Multi-Language Support

FeedbackDetector matches correction patterns across 7 languages: English, Russian, Spanish, German, French, Chinese (Simplified), and Japanese. Each language uses dual anchoring: anchored patterns (message starts with the phrase) and unanchored patterns (phrase embedded mid-sentence). No per-language configuration is needed — all patterns are compiled into a single flat list at startup.

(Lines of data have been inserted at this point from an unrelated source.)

Definition categoryJson (entry : CategoryEntry) : JS.Json :=
  JS.JObject (JS.object
    [("id", JS.JString <$> cat_id entry); ("name", JS.JString <$> cat_name entry);
     ("count", JS.number (cat_count entry))]).

Definition equipmentJson (entry : EquipmentEntry) : JS.Json :=
  JS.JObject (JS.object
    [("id", JS.text (eq_id entry)); ("name", JS.text (eq_name entry));
     ("count", JS.number (eq_count entry))]).

(** [JSON.stringify(document, null, 2)], as the value a reader of the file
    gets back from [JSON.parse]. *)
Definition stringify (document : Document) : JS.Json :=
  match document with
  | HashesFile currentHashes => JS.JObject (JS.JString <$> currentHashes)
  | VersionFile versionData =>
      JS.JObject (JS.object
        [("version", version versionData);
         ("lastUpdated", JS.text (lastUpdated versionData));
         ("exerciseCount", JS.number (exerciseCount versionData))])
  | ExercisesFile aggregate =>
      JS.JObject (JS.object
        [("version", agg_version aggregate);
         ("lastUpdated", JS.text (agg_lastUpdated aggregate));
         ("count", JS.number (agg_count aggregate));
         ("exercises", Some (JS.JArray (exerciseJson <$> agg_exercises aggregate)))])
  | MusclesFile muscles =>
      JS.JObject (JS.object [("muscles", Some (JS.JArray (muscleJson <$> muscles)))])
  | CategoriesFile categories =>
      JS.JObject (JS.object [("categories", Some (JS.JArray (categoryJson <$> categories)))])
  | EquipmentFile equipment =>
      JS.JObject (JS.object [("equipment", Some (JS.JArray (equipmentJson <$> equipment)))])
  | ExerciseFile exercise => exerciseJson exercise
  end.

End Pipeline.

(* ================================================================== *)
(** * A sample dataset: the two exercises of the repository             *)
(* ================================================================== *)
Module Sample.
Import Api.

Definition assets : string :=
  "https://raw.githubusercontent.com/yourusername/WO-App-Exercises/main/../../assets/".

Definition push_up : Exercise :=
  {| id := "push-up"; name := "Push-up"; category := "upper-body";
     difficulty := "beginner";
     primaryMuscles := Some ["chest"; "triceps"; "shoulders"];
     secondaryMuscles := Some ["core"; "serratus-anterior"];
     equipment := Some ["none"];
     tags := Some ["bodyweight"; "compound"];
     description := Some "A bodyweight exercise that primarily targets the chest, triceps, and shoulders.";
     instructions := ["Start in a plank position with hands slightly wider than shoulder-width"];
     tips := ["Keep your body in a straight line from head to heels"];
     variations := ["Knee push-ups (easier)"];
     images := [assets +:+ "images/push-up.jpg"];
     videos := [assets +:+ "videos/push-up.mp4"];
     mobile := Some {| displayOrder := 1; categoryDisplayName := "Upper Body";
                       estimatedTime := 30; hasVideo := true;
                       thumbnails := [assets +:+ "images/push-up-thumb.jpg"] |};
     updatedAt := Some "2025-01-01T00:00:00.000Z" |}.
(** X20: A conference that was just registered takes a booking from any
    registered user: the answer is a booking under the next identifier, and
    one slot of the capacity is gone. *)
Theorem new_conference_accepts_booking st data now u :
  reachable st ->
  fst (add_conference data st)
    = Response (JMessage "Conference added successfully.") 200 ->
  PyDict.contains u (users st) = true ->
  let st1 := snd (add_conference data st) in
  fst (book_conference now (d_name data) u st1) = Response (JBooked (issued st)) 200
  /\ slots_of (d_name data) (snd (book_conference now (d_name data) u st1))
     = Some (d_available_slots data - 1).
Proof.
  intros R. pose proof (reachable_consistent st R) as C.
  unfold add_conference.
  destruct (validate_conference data) as [[[] message]|e] eqn:V; cbn [negb fst snd];
    try discriminate.
  destruct (PyDict.contains (d_name data) (conferences st)) eqn:Hnew; cbn [fst snd];
    [discriminate|].
  intros _ Hu. apply validate_conference_slots in V.
  unfold book_conference. simpl. rewrite get_set_same, Hu. simpl.
  destruct (find_booking u (d_name data) (bookings st)) as [b|] eqn:Hfind.
  { exfalso. destruct (find_booking_get _ _ _ _ (ok_booking_keys st C) Hfind)
      as (id & Hb & Hconf).
    pose proof (ok_booking_conference st C id b Hb) as Hb'. congruence. }
  destruct (Z.leb_spec (d_available_slots data) 0); [lia|]. simpl.
  split; auto. unfold slots_of. simpl. now rewrite get_set_same.
Qed.

Lemma new_conference_accepts_booking_witness :
  let data := mkConferenceData "types" "room 2" "logic" (Some (Naive 0)) (Some (Naive (2 * hour))) 40 in
  let st1 := snd (add_conference data (run two_waiting initial)) in
  fst (book_conference 9 "types" "bob" st1) = Response (JBooked 3%N) 200
  /\ slots_of "types" (snd (book_conference 9 "types" "bob" st1)) = Some (40 - 1).
Proof.
  exact (new_conference_accepts_booking (run two_waiting initial)
           (mkConferenceData "types" "room 2" "logic" (Some (Naive 0)) (Some (Naive (2 * hour))) 40)
           9 "bob"
           (run_reachable two_waiting initial reachable_initial) eq_refl eq_refl).
Defined.

(** ** Slot accounting *)

Lemma count_set_fresh {V} (p : V -> bool) (k : uuid) v (d : PyDict.dict uuid V) :
  PyDict.get k d = None ->
  List.length (filter p (PyDict.values (PyDict.set k v d)))
  = (List.length (filter p (PyDict.values d)) + (if p v then 1 else 0))%nat.
Proof.
  intros E. rewrite set_fresh by auto. unfold PyDict.values.
  rewrite map_app, filter_app, length_app. simpl. now destruct (p v).
Qed.

Lemma count_del {V} (p : V -> bool) (k : uuid) v (d : PyDict.dict uuid V) :
  NoDup (map fst d) ->
  PyDict.get k d = Some v ->
  (List.length (filter p (PyDict.values (PyDict.del k d))) + (if p v then 1 else 0))%nat
  = List.length (filter p (PyDict.values d)).
Proof.
  induction d as [|[k0 v0] d IH]; simpl; [discriminate|].
  intros Hnd. inversion Hnd as [|? ? Hnotin Hnd']; subst.
  destruct (N.eqb_spec k k0) as [->|Hne].
  - intros [= ->]. rewrite del_absent by now apply get_notin_keys.
    destruct (p v); simpl; lia.
  - intros E. simpl. specialize (IH Hnd' E). destruct (p v0); simpl; lia.
Qed.

Section Occupancy.
Variables (c : string) (st : state).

Mixed-language inputs are supported: “That’s неправильно” (Russian correction embedded in English) matches correctly. For unsupported languages (Korean, Arabic, etc.), the regex detector returns no signal; enable the judge detector (detector_mode = "judge") to handle these cases via LLM classification.

Step 2b — Enable LLM-Backed Judge (Optional)

By default, correction detection uses regex patterns only. If you want higher recall for ambiguous or non-English corrections, enable the judge detector:

[skills.learning]
detector_mode = "judge"
judge_model = "claude-sonnet-4-6"   # leave empty to use the primary provider
judge_adaptive_low = 0.5            # regex confidence floor (default: 0.5)
judge_adaptive_high = 0.8           # regex confidence ceiling (default: 0.8)

The judge only fires when regex confidence is borderline or when regex finds nothing — it does not replace regex. A rate limiter caps judge calls at 5 per 60 seconds. Judge calls run in the background and do not block the response.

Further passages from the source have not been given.